* _Task statement_: Repeat the lines from the line with "as [Hstatus _]." to the line with "destruct (@getUserProfile_after_registerUser E" in the listing below, keeping both end lines and adding nothing.
======== Source material
(** * Beat-synchronised audio resynthesis: a shallow embedding

    The development follows the TypeScript sources of the hardstyle-ifier:
    - [Buffer]: the server-side mixer [processAudioWithBeats]
      (src/unnamed/part_000, the module the upload route imports as
      [buffer]);
    - [TickTock]: the tick-and-tock [processAudioInBrowser]
      (src/unnamed/part_001);
    - [Sidechain]: the three-phase ducking [processAudioInBrowser]
      (src/unnamed/part_002);
    - [AudioProcessor]: the attack-and-hold ducking [processAudioInBrowser]
      (src/app/audioProcessor.ts);
    - [Brainrot]: [generateBrainrotSong] and the WAV writer
      [audioBufferToWav] (src/app/brainrotProcessor.ts).

    Number model.  JavaScript numbers are idealised as exact rationals
    ([Q]); rounding of IEEE arithmetic and of [Float32Array] stores is not
    modelled.  The one non-finite value the code manufactures on its own,
    the [NaN] obtained by reading past the end of the beat array, is
    modelled explicitly ([None] in [index]).  Sample positions are
    integers ([Z]): they are results of [Math.floor]. *)

From Stdlib Require Import ZArith QArith Qround Qabs Qminmax Lia Lqa.
From stdpp Require Import base list.

Local Open Scope Z_scope.

(** ** JavaScript primitives used by the sources *)

Module JS.

(** A [Float32Array]: fixed length, rational samples. *)
Abbreviation Float32Array := (list Q).

(** An integer-valued JS number or [NaN] ([None]). *)
Definition index := option Z.
(** * The Tekton bundler and the OCI signature verifier, embedded in Rocq

    Sources embedded here:
    - [cmd/bundler/main.go]: [parseFiles], [parseResource], [constructImage],
      [createTarball], [publishImage], [annotatedLayer] and [main];
    - package [oci]: [lookupVerifier] and [cosignVerifier.Verify].

    Go strings are byte sequences and are modelled by [string]; a Go [error]
    built with [fmt.Errorf] is modelled by its message; a Go function that
    returns [(v, error)] is modelled with the sum type [result], except
    [Verify], whose boolean is meaningful next to the error and which
    returns a pair.  A [v1.Image] is modelled by the list of the layers
    appended to the empty image, and the staging directory by a finite map
    from paths to file contents.  Library functions the program calls (the
    YAML decoder, [strconv.Quote], the tar header writer, the digest
    computations of [tarball], the registry client, the signature backend)
    are parameters of the sections below. *)

From Stdlib Require Import Ascii DecimalString DecimalNat.
From stdpp Require Import base decidable countable option list gmap strings.

Local Open Scope stdpp_scope.

(** ** Errors and results *)

Definition error := string.

Inductive result (A : Type) : Type :=
  | Ok (a : A)
  | Err (e : error).
Arguments Ok {A} a.
Arguments Err {A} e.

#[global] Instance result_ret : MRet result := fun _ a => Ok a.
#[global] Instance result_bind : MBind result := fun _ _ k r =>
  match r with
  | Ok a => k a
  | Err e => Err e
  end.

(** ** Strings: the pieces of [strings] and [fmt] the program uses *)

Definition LF : string := String "010"%char EmptyString.
Definition DQ : string := String "034"%char EmptyString.

(** [%d] of a non-negative [int]. *)
Definition itoa (n : nat) : string := NilEmpty.string_of_uint (Nat.to_uint n).

(** [strings.HasPrefix]. *)
Definition HasPrefix (s prefix : string) : bool := String.prefix prefix s.

(** [strings.Split(s, sep)] for a non-empty [sep]: the leftmost occurrences
    of [sep], not overlapping, cut [s]; the rest of [s] after the last cut is
    the last part.  [skip] counts the bytes of a matched separator that are
    still to be dropped and [cur] holds the current part, reversed. *)
Fixpoint Split_from (sep : string) (skip : nat) (cur : string) (s : string)
  : list string :=
  match s with
  | EmptyString => [String.rev cur]
  | String c s' =>
    match skip with
    | S k => Split_from sep k cur s'
    | O =>
      if String.prefix sep s
      then String.rev cur :: Split_from sep (String.length sep - 1) EmptyString s'
      else Split_from sep 0 (String c cur) s'
    end
  end.

Definition Split (s sep : string) : list string := Split_from sep 0 EmptyString s.

(** [strings.Contains], as a test: [sub] is a prefix of [s] or occurs
    further on. *)
Fixpoint occurs (sub s : string) : bool :=
  String.prefix sub s ||
  match s with
  | EmptyString => false
  | String _ s' => occurs sub s'
  end.

(** ** The data model of [main.go] *)

Record resourceKey := ResourceKey {
  apiVersion : string;
  kind : string;
  name : string;
}.

Record resource := Resource {
  key : resourceKey;
  content : string;
}.

Record YamlMetadata := { Name : string }.

Record YamlResource := {
  Kind : string;
  ApiVersion : string;
  Metadata : YamlMetadata;
}.

(** The zero value of [YamlResource], what [var yr YamlResource] declares. *)
Definition zeroYamlResource : YamlResource :=
  {| Kind := EmptyString; ApiVersion := EmptyString;
     Metadata := {| Name := EmptyString |} |}.

#[global] Instance resourceKey_eq_dec : EqDecision resourceKey.
Proof. solve_decision. Defined.

#[global] Instance resourceKey_countable : Countable resourceKey.
Proof.
  refine (inj_countable'
            (fun k => (apiVersion k, kind k, name k))
            (fun t => ResourceKey t.1.1 t.1.2 t.2) _).
  by intros [].
Defined.

#[global] Instance resource_eq_dec : EqDecision resource.
Proof. solve_decision. Defined.

(** [%v] of a [resourceKey]: the fields in braces, separated by spaces. *)
Definition fmt_key (k : resourceKey) : string :=
  "{" +:+ apiVersion k +:+ " " +:+ kind k +:+ " " +:+ name k +:+ "}".

(** The tail [(filename %s, index %d)] shared by the errors of
    [parseResource]. *)
Definition at_part (filename : string) (index : nat) : string :=
  "(filename " +:+ filename +:+ ", index " +:+ itoa index +:+ ")".

Definition maxResources : nat := 10.
Definition separator : string := "---" +:+ LF.

(** The state of [Split_from] from which the last part comes out empty:
    either the text still to read ends with a whole separator that no
    pending skip cuts into, or the pending skip eats exactly what is left
    and the current part is empty. *)
Definition ends_cut (skip : nat) (cur s : string) : Prop :=
  (∃ u, s = u +:+ separator ∧ skip <= String.length u) ∨
  (skip = String.length s ∧ cur = EmptyString).

(** ** Resource extraction: [parseResource] and [parseFiles] *)

Section Extraction.

(** [yaml.Unmarshal] into a [YamlResource], [strconv.Quote] (the verb
    [%q]) and [os.ReadFile]. *)
Variable yaml_Unmarshal : string -> result YamlResource.
Variable strconv_Quote : string -> string.
Variable os_ReadFile : string -> result string.

Definition errUnmarshal (filename : string) (index : nat) (err : error) : error :=
  "unmarshalling yaml " +:+ at_part filename index +:+ ": " +:+ err.
Definition errAPIVersion (filename : string) (index : nat) : error :=
  "only tekton.dev/v1beta1 supported by this tool " +:+ at_part filename index.
Definition errKind (k filename : string) (index : nat) : error :=
  "unsupported Kind " +:+ strconv_Quote k +:+ " " +:+ at_part filename index.
Definition errName (filename : string) (index : nat) : error :=
  "name is required " +:+ at_part filename index.

Definition parseResource (s filename : string) (index : nat) : result resource :=
  match yaml_Unmarshal s with
  | Err err => Err (errUnmarshal filename index err)
  | Ok yr =>
    if negb (bool_decide (ApiVersion yr = "tekton.dev/v1beta1"))
    then Err (errAPIVersion filename index)
    else
      if negb (bool_decide (Kind yr = "Task") || bool_decide (Kind yr = "Pipeline"))
      then Err (errKind (Kind yr) filename index)
      else
        if bool_decide (Name (Metadata yr) = EmptyString)
        then Err (errName filename index)
        else Ok {| key := {| apiVersion := ApiVersion yr;
                             kind := Kind yr;
                             name := Name (Metadata yr) |};
                   content := s |}
  end.

Definition errParsing (err : error) : error := "parsing resource: " +:+ err.
Definition errDuplicate (k : resourceKey) : error := "duplicate entry " +:+ fmt_key k.
Definition errReading (filename : string) (err : error) : error :=
  "reading " +:+ strconv_Quote filename +:+ ": " +:+ err.

(** The line [parseFiles] writes to standard error for an accepted part. *)
Definition logFound (k : resourceKey) (filename : string) (index : nat) : string :=
  "Found " +:+ fmt_key k +:+ " " +:+ at_part filename index +:+ LF.

(** The variables [parseFiles] updates in its loops, and the lines it has
    written to standard error. *)
Record extraction := Extraction {
  resources : list resource;
  keys : gmap resourceKey bool;
  stderr : list string;
}.

Definition extraction0 : extraction :=
  {| resources := []; keys := ∅; stderr := [] |}.

(** One turn of the inner loop: the left result is the early return. *)
Definition process_part (filename : string) (index : nat) (part : string)
    (st : extraction) : extraction * option error :=
  match parseResource part filename index with
  | Err err => (st, Some (errParsing err))
  | Ok r =>
    let st' := {| resources := resources st; keys := keys st;
                  stderr := stderr st ++ [logFound (key r) filename index] |} in
    match keys st !! key r with
    | Some _ => (st', Some (errDuplicate (key r)))
    | None =>
      ({| resources := resources st ++ [r];
          keys := <[key r := true]> (keys st);
          stderr := stderr st' |}, None)
    end
  end.

(** [for index, part := range parts]. *)
Fixpoint parseParts (filename : string) (index : nat) (parts : list string)
    (st : extraction) : extraction * option error :=
  match parts with
  | [] => (st, None)
  | part :: rest =>
    match process_part filename index part st with
    | (st', Some err) => (st', Some err)
    | (st', None) => parseParts filename (S index) rest st'
    end
  end.

(** [for _, filename := range filenames]. *)
Fixpoint parseFiles_loop (filenames : list string) (st : extraction)
    : extraction * option error :=
  match filenames with
  | [] => (st, None)
  | filename :: rest =>
    match os_ReadFile filename with
    | Err err => (st, Some (errReading filename err))
    | Ok contents =>
      match parseParts filename 0 (Split contents separator) st with
      | (st', Some err) => (st', Some err)
      | (st', None) => parseFiles_loop rest st'
      end
    end
  end.

(** [parseFiles]: the lines written to standard error and the returned
    pair, [Err err] for [nil, err] and [Ok resources] for
    [resources, nil]. *)
Definition parseFiles (filenames : list string) : list string * result (list resource) :=
  match parseFiles_loop filenames extraction0 with
  | (st, Some err) => (stderr st, Err err)
  | (st, None) => (stderr st, Ok (resources st))
  end.
Lemma own_set_same O k v :
  k <> "__proto__" -> own k (properties (OrdinarySet O k v)) = Some v.
Proof.
  intros N. unfold OrdinarySet. destruct (own k (properties O)) eqn:E; simpl.
  - apply own_overwrite_hit. congruence.
  - apply String.eqb_neq in N. rewrite N. simpl.
    rewrite own_append_miss by assumption. simpl. now rewrite String.eqb_refl.
Qed.

Lemma own_set_other O k k' v :
  k' <> k -> own k' (properties (OrdinarySet O k v)) = own k' (properties O).
Proof.
  intros N. unfold OrdinarySet. destruct (own k (properties O)) eqn:E; simpl.
  - now apply own_overwrite_other.
  - destruct ((k =? "__proto__") && negb (null_prototype O))%bool.
    + now destruct v.
    + simpl. now apply own_append_other.
Qed.

Lemma own_fill_other form ks : forall O k,
  ~ In k ks -> own k (properties (fill form ks O)) = own k (properties O).
Proof.
  induction ks as [|k0 ks IH]; intros O k Hk; simpl; [reflexivity|].
  unfold fill in *. simpl. rewrite IH by (simpl in Hk; tauto).
  apply own_set_other. simpl in Hk. intros ->. tauto.
Qed.

Lemma own_fill form ks : forall O k,
  In k ks -> k <> "__proto__" ->
  own k (properties (fill form ks O)) = Some (payload_value form k).
Proof.
  induction ks as [|k0 ks IH]; intros O k Hk Hp; simpl in *; [tauto|].
  destruct (in_dec string_dec k ks) as [I|N].
  - now apply IH.
  - destruct Hk as [->|I]; [|contradiction].
    change (own k (properties (fill form ks (OrdinarySet O k (payload_value form k))))
            = Some (payload_value form k)).
    rewrite own_fill_other by assumption. now apply own_set_same.
Qed.

Lemma keys_fill form ks : forall O k,
  In k (map fst (properties (fill form ks O))) ->
  In k (map fst (properties O)) \/ In k ks.
Proof.
  induction ks as [|k0 ks IH]; intros O k Hk; simpl in *; [auto|].
  apply IH in Hk. destruct Hk as [Hk|Hk]; [|auto].
  destruct (keys_OrdinarySet O k0 (payload_value form k0)) as [E|[_ E]];
    rewrite E in Hk; auto.
  apply in_app_iff in Hk. simpl in Hk. tauto.
Qed.

Lemma NoDup_fill form ks : forall O,
  NoDup (map fst (properties O)) ->
  NoDup (map fst (properties (fill form ks O))).
Proof.
  induction ks as [|k0 ks IH]; intros O HO; simpl; [assumption|].
  apply IH.
  destruct (keys_OrdinarySet O k0 (payload_value form k0)) as [E|[Hnone E]];
    rewrite E; [assumption|].
  apply NoDup_app; [assumption | repeat constructor; simpl; tauto |].
  intros k I [<-|[]]. apply own_In in I. congruence.
Qed.

Lemma build_payload_fill schema form :
  build_payload schema form = fill form (names schema) empty_object.
Proof. reflexivity. Qed.

Lemma payload_value_defined form k : payload_value form k <> VUndefined.
Proof.
  unfold payload_value, coalesce.
  destruct (form_get form k); simpl; discriminate.
Qed.

(** X8: whatever the field order (repeated names and array indices
    included), every name of it other than [__proto__] is a key of the
    payload, holding [form[key] ?? null], which is never [undefined]. *)
Theorem payload_never_omits_a_field schema form k :
  In k (names schema) ->
  k <> "__proto__" ->
  own k (properties (build_payload schema form)) =
    Some (payload_value form k) /\
  payload_value form k <> VUndefined.
Proof.
  intros Hk Hp. split.
  - rewrite build_payload_fill. now apply own_fill.
  - apply payload_value_defined.
Qed.

Lemma insert_index_keys n k l :
  NoDup (map snd l) -> ~ In k (map snd l) ->
  NoDup (map snd (insert_index n k l)).
Proof.
  induction l as [|[m k'] l IH]; simpl; intros Hnd Hk.
  - repeat constructor. simpl. tauto.
  - destruct (n <? m)%N; simpl.
    + constructor; [simpl; tauto | assumption].
    + inversion Hnd as [|? ? Hk' Hnd']; subst.
      constructor; [|apply IH; tauto].
      rewrite in_map_iff. intros [[n0 k0] [E I]]. simpl in E. subst k0.
      apply insert_index_In in I. destruct I as [[= _ ->]|I]; [tauto|].
      apply Hk'. apply in_map_iff. now exists (n0, k').
Qed.

Lemma index_keys_NoDup ks : NoDup ks -> NoDup (map snd (index_keys ks)).
Proof.
  induction 1 as [|k ks Hk Hnd IH]; simpl; [constructor|].
  destruct (array_index k) as [n|]; [|assumption].
  apply insert_index_keys; [assumption|].
  rewrite in_map_iff. intros [[n0 k0] [E I]]. simpl in E. subst k0.
  apply index_keys_In in I. tauto.
Qed.

Lemma OwnPropertyKeys_NoDup {A : Type} (o : list (string * A)) :
  NoDup (map fst o) -> NoDup (OwnPropertyKeys o).
Proof.
  intros H. unfold OwnPropertyKeys.
  apply NoDup_app.
  - now apply index_keys_NoDup.
  - now apply NoDup_filter.
  - intros k I F. apply filter_In in F as [_ F]. unfold named in F.
    apply in_map_iff in I as [[n k0] [E I]]. simpl in E. subst k0.
    apply index_keys_In in I as [_ I]. now rewrite I in F.
Qed.
Lemma loginUser_after_registerUser_witness :
  let E := sample_externals never in
  let req := request_with_body (alice_body "wonderland") in
  let d' := db_of (serve (@registerUser E) req empty_db) in
  status_of (serve (@registerUser E) req empty_db) = 201 ∧
  completes (@loginUser_try E) req d' ∧
  status_of (serve (@loginUser E) req d') = 200 ∧
  body_of (serve (@loginUser E) req d') = Some (JTokenUser "jwt.id" (to_doc true alice)).
Proof.
  intros E req d'.
  assert (Hcompare : ∀ user pw, d_password user = Some (@hash_of E pw) →
                                @password_matches E user pw = true).
  { intros user pw Hstored. simpl. rewrite Hstored. apply String.eqb_refl. }
  assert (Hunique : ∀ user, @token_for E user ∉ blacklist empty_db)
    by (intros user; apply not_elem_of_nil).
  assert (Hcompletes : completes (@loginUser_try E) req d') by reflexivity.
  destruct (@loginUser_after_registerUser E req req (alice_body "wonderland") empty_db
              eq_refl eq_refl eq_refl eq_refl Hcompare Hunique Hcompletes)
    as (Hstatus & Hbody & _).
  split_and!; [reflexivity | exact Hcompletes | exact Hstatus | exact Hbody].
Defined.

Lemma loginUser_rejects_blacklisted_token_witness :
  let E := sample_externals never in
  let req := request_with_body (alice_body "wonderland") in
  @token_for E (to_doc true alice) ∈ blacklist alice_logged_out ∧
  completes (@loginUser_try E) req alice_logged_out ∧
  status_of (serve (@loginUser E) req alice_logged_out) = 401 ∧
  body_of (serve (@loginUser E) req alice_logged_out)
    = Some (JMessage "Token is blacklisted, please login again").
Proof.
  intros E req.
  assert (Hlisted : @token_for E (to_doc true alice) ∈ blacklist alice_logged_out)
    by apply list_elem_of_here.
  assert (Hcompletes : completes (@loginUser_try E) req alice_logged_out) by reflexivity.
  destruct (@loginUser_rejects_blacklisted_token E req (alice_body "wonderland") alice
              alice_logged_out eq_refl eq_refl eq_refl eq_refl Hlisted Hcompletes)
    as [Hstatus Hbody].
  split_and!; [exact Hlisted | exact Hcompletes | exact Hstatus | exact Hbody].
Defined.

Lemma loginUser_after_logoutUser_witness :
  let E := sample_externals never in
  let out := logout_request (Some "jwt.id") None in
  let req := request_with_body (alice_body "wonderland") in
  let d' := db_of (serve (@logoutUser E) out one_user) in
  status_of (serve (@logoutUser E) out one_user) = 200 ∧
  status_of (serve (@loginUser E) req one_user) = 200 ∧
  completes (@loginUser_try E) req d' ∧
  status_of (serve (@loginUser E) req d') = 401.
Proof.
  intros E out req d'.
  assert (Hcompletes : completes (@loginUser_try E) req d') by reflexivity.
  destruct (@loginUser_after_logoutUser E out {[ "token" := "jwt.id" ]} req
              (alice_body "wonderland") alice one_user
              eq_refl eq_refl eq_refl eq_refl eq_refl eq_refl eq_refl Hcompletes)
    as [Hstatus _].
  split_and!; [reflexivity | reflexivity | exact Hcompletes | exact Hstatus].
Defined.

Lemma getUserProfile_after_registerUser_witness :
  let E := sample_externals never in
  let req := request_with_body (alice_body "wonderland") in
  let d' := db_of (serve (@registerUser E) req empty_db) in
  status_of (serve (@registerUser E) req empty_db) = 201 ∧
  completes (@getUserProfile_try E) (profile_request "id") d' ∧
  status_of (serve (@getUserProfile E) (profile_request "id") d') = 200 ∧
  ∃ token user,
    body_of (serve (@registerUser E) req empty_db) = Some (JTokenUser token user) ∧
    body_of (serve (@getUserProfile E) (profile_request "id") d') = Some (JUser user).
Proof.
  intros E req d'.
  assert (Hunused : ∀ u, u ∈ users empty_db → u_id u ≠ @new_id E (users empty_db))
    by (intros u Hin; by apply not_elem_of_nil in Hin).
  assert (Hcompletes : completes (@getUserProfile_try E) (profile_request "id") d')
    by reflexivity.
  destruct (@getUserProfile_after_registerUser E req (profile_request "id") _ empty_db
              eq_refl Hunused eq_refl eq_refl Hcompletes) as [Hstatus Hsame].
  split_and!; [reflexivity | exact Hcompletes | exact Hstatus | exact Hsame].
Defined.

Lemma undefined_request_part_is_500_witness :
  let E := sample_externals never in
  bearer_component (req_headers bare_request) = Some "jwt.id" ∧
  status_of (serve (@logoutUser E) bare_request one_user) = 500 ∧
  status_of (serve (@getUserProfile E) bare_request one_user) = 500 ∧
  status_of (serve (@registerUser E) bare_request one_user) = 500 ∧
  status_of (serve (@loginUser E) bare_request one_user) = 500.
Proof.
  intros E.
  destruct (@undefined_request_part_is_500 E bare_request one_user)
    as (Hlogout & Hprofile & Hbody).
  destruct (Hlogout eq_refl) as [H1 _]. destruct (Hprofile eq_refl) as [H2 _].
  destruct (Hbody eq_refl eq_refl) as [[H3 _] [H4 _]].
  split_and!; [reflexivity | exact H1 | exact H2 | exact H3 | exact H4].
Defined.
(** * shaka::Player (src/public/player.cc): the native bridge to the
      JavaScript player object, its sink commit protocol and its
      network-filter chain.

    The development has two parts.  The first part embeds the code of
    [Player::Impl] and of the helper class [LoadHelper]; the second part
    states and proves the properties. *)

From Stdlib Require Import String PrimFloat.
From stdpp Require Import base list strings.

(** ** Values shared by the whole file *)

(** [shaka::Error].  The class is declared in shaka/error.h; this file only
    ever builds one from a message ([Error("...")]) or receives one from a
    failed call, so the message is all that is kept. *)
Record Error := mkError { message : string }.

#[global] Instance Error_eq_dec : EqDecision Error.
Proof. solve_decision. Defined.

(** [Converter<void>::variant_type], that is [variant<monostate, Error>]:
    the outcome of a call that returns nothing. *)
Inductive variant_type :=
| monostate
| holds_Error (e : Error).

#[global] Instance variant_type_eq_dec : EqDecision variant_type.
Proof. solve_decision. Defined.

(** [holds_alternative<Error>(results)] *)
Definition holds_alternative_Error (results : variant_type) : bool :=
  match results with
  | holds_Error _ => true
  | monostate => false
  end.

(** ** LoadHelper: the start-time argument of load() *)

Module LoadHelper.

(** The JavaScript values [Player::Load] hands to the engine. *)
Inductive JsValue :=
| JsUndefined
| JsNumber (d : float)
| JsString (s : string).

(** [::shaka::ToJsValue(double)]: a C++ double becomes the JavaScript
    number with the same binary64 value. *)
Definition ToJsValue_double (value : float) : JsValue := JsNumber value.

(** [::shaka::ToJsValue(const std::string&)] *)
Definition ToJsValue_string (value : string) : JsValue := JsString value.

(** [class LoadHelper : public GenericConverter], holding [value_]. *)
Record t := LoadHelper { value_ : float }.

(** [isnan(value_)] on a binary64 value. *)
Definition isnan (d : float) : bool := PrimFloat.is_nan d.

(** [LoadHelper::ToJsValue]:
    [return !isnan(value_) ? ::shaka::ToJsValue(value_) : JsUndefined();] *)
Definition ToJsValue (h : t) : JsValue :=
  if negb (isnan (value_ h)) then ToJsValue_double (value_ h) else JsUndefined.

(** [Player::Load]: the method name and the converted argument list of
    [CallMethod<void>("load", manifest_uri, LoadHelper(start_time), mime_type)]. *)
Definition Load (manifest_uri : string) (start_time : float) (mime_type : string)
  : string * list JsValue :=
  ("load"%string,
   [ToJsValue_string manifest_uri;
    ToJsValue (LoadHelper start_time);
    ToJsValue_string mime_type]).

End LoadHelper.

(** ** The filter registry: [filters_] under [filters_mutex_] *)

Module Registry.

(** The identity (address) of a caller-owned [NetworkFilters] object. *)
Definition NetworkFilters := nat.

(** A [NetworkFilters*]: [None] is [nullptr]. *)
Definition ptr := option NetworkFilters.
Definition nullptr : ptr := None.

#[global] Instance ptr_eq_dec : EqDecision ptr.
Proof. unfold ptr, NetworkFilters. apply _. Defined.

(** [AddNetworkFilters]: [filters_.emplace_back(filters)]. *)
Definition AddNetworkFilters (filters : ptr) (filters_ : list ptr) : list ptr :=
  filters_ ++ [filters].

(** [RemoveNetworkFilters]:
    [for (NetworkFilters*& elem : filters_) if (elem == filters) elem = nullptr;]
    No node is erased. *)
Fixpoint RemoveNetworkFilters (filters : ptr) (filters_ : list ptr) : list ptr :=
  match filters_ with
  | [] => []
  | elem :: rest =>
      (if decide (elem = filters) then nullptr else elem)
        :: RemoveNetworkFilters filters rest
  end.

(** The live entries, in registration order. *)
Definition live (filters_ : list ptr) : list NetworkFilters :=
  omap id filters_.

End Registry.

(** ** The filter chain: [StepNetworkFilter] and its continuation *)

Module Chain.
Import Registry.

(** What a run does, in program order.  A [std::list] iterator names a
    node; nodes are only ever appended at the back and never erased, so
    the node reached after [n] increments from [begin()] is named by its
    position [n], and [end()] by the current length. *)
Inductive event :=
| EvLock                                   (* std::unique_lock<Mutex> lock(filters_mutex_) *)
| EvUnlock                                 (* the lock goes out of scope *)
| EvAdd (p : ptr)                          (* filters_.emplace_back(p) *)
| EvRemove (p : ptr)                       (* the tombstoning loop for p *)
| EvOnFilter (pos : nat) (f : NetworkFilters)  (* on_filter called on the entry at it, with (type, obj.get()) *)
| EvHandleNetworkFuture (pos : nat)        (* HandleNetworkFuture(results, future, continuation) *)
| EvFinalize                               (* obj->Finalize() *)
| EvResolveWith                            (* results.ResolveWith(JsUndefined(), false) *)
| EvRejectWith (e : Error).                (* the promise is rejected with e *)

#[global] Instance event_eq_dec : EqDecision event.
Proof. solve_decision. Defined.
================
* _Solution for this problem_:
    as [Hstatus _].
  split_and!; [reflexivity | reflexivity | exact Hcompletes | exact Hstatus].
Defined.

Lemma getUserProfile_after_registerUser_witness :
  let E := sample_externals never in
  let req := request_with_body (alice_body "wonderland") in
  let d' := db_of (serve (@registerUser E) req empty_db) in
  status_of (serve (@registerUser E) req empty_db) = 201 ∧
  completes (@getUserProfile_try E) (profile_request "id") d' ∧
  status_of (serve (@getUserProfile E) (profile_request "id") d') = 200 ∧
  ∃ token user,
    body_of (serve (@registerUser E) req empty_db) = Some (JTokenUser token user) ∧
    body_of (serve (@getUserProfile E) (profile_request "id") d') = Some (JUser user).
Proof.
  intros E req d'.
  assert (Hunused : ∀ u, u ∈ users empty_db → u_id u ≠ @new_id E (users empty_db))
    by (intros u Hin; by apply not_elem_of_nil in Hin).
  assert (Hcompletes : completes (@getUserProfile_try E) (profile_request "id") d')
    by reflexivity.
  destruct (@getUserProfile_after_registerUser E req (profile_request "id") _ empty_db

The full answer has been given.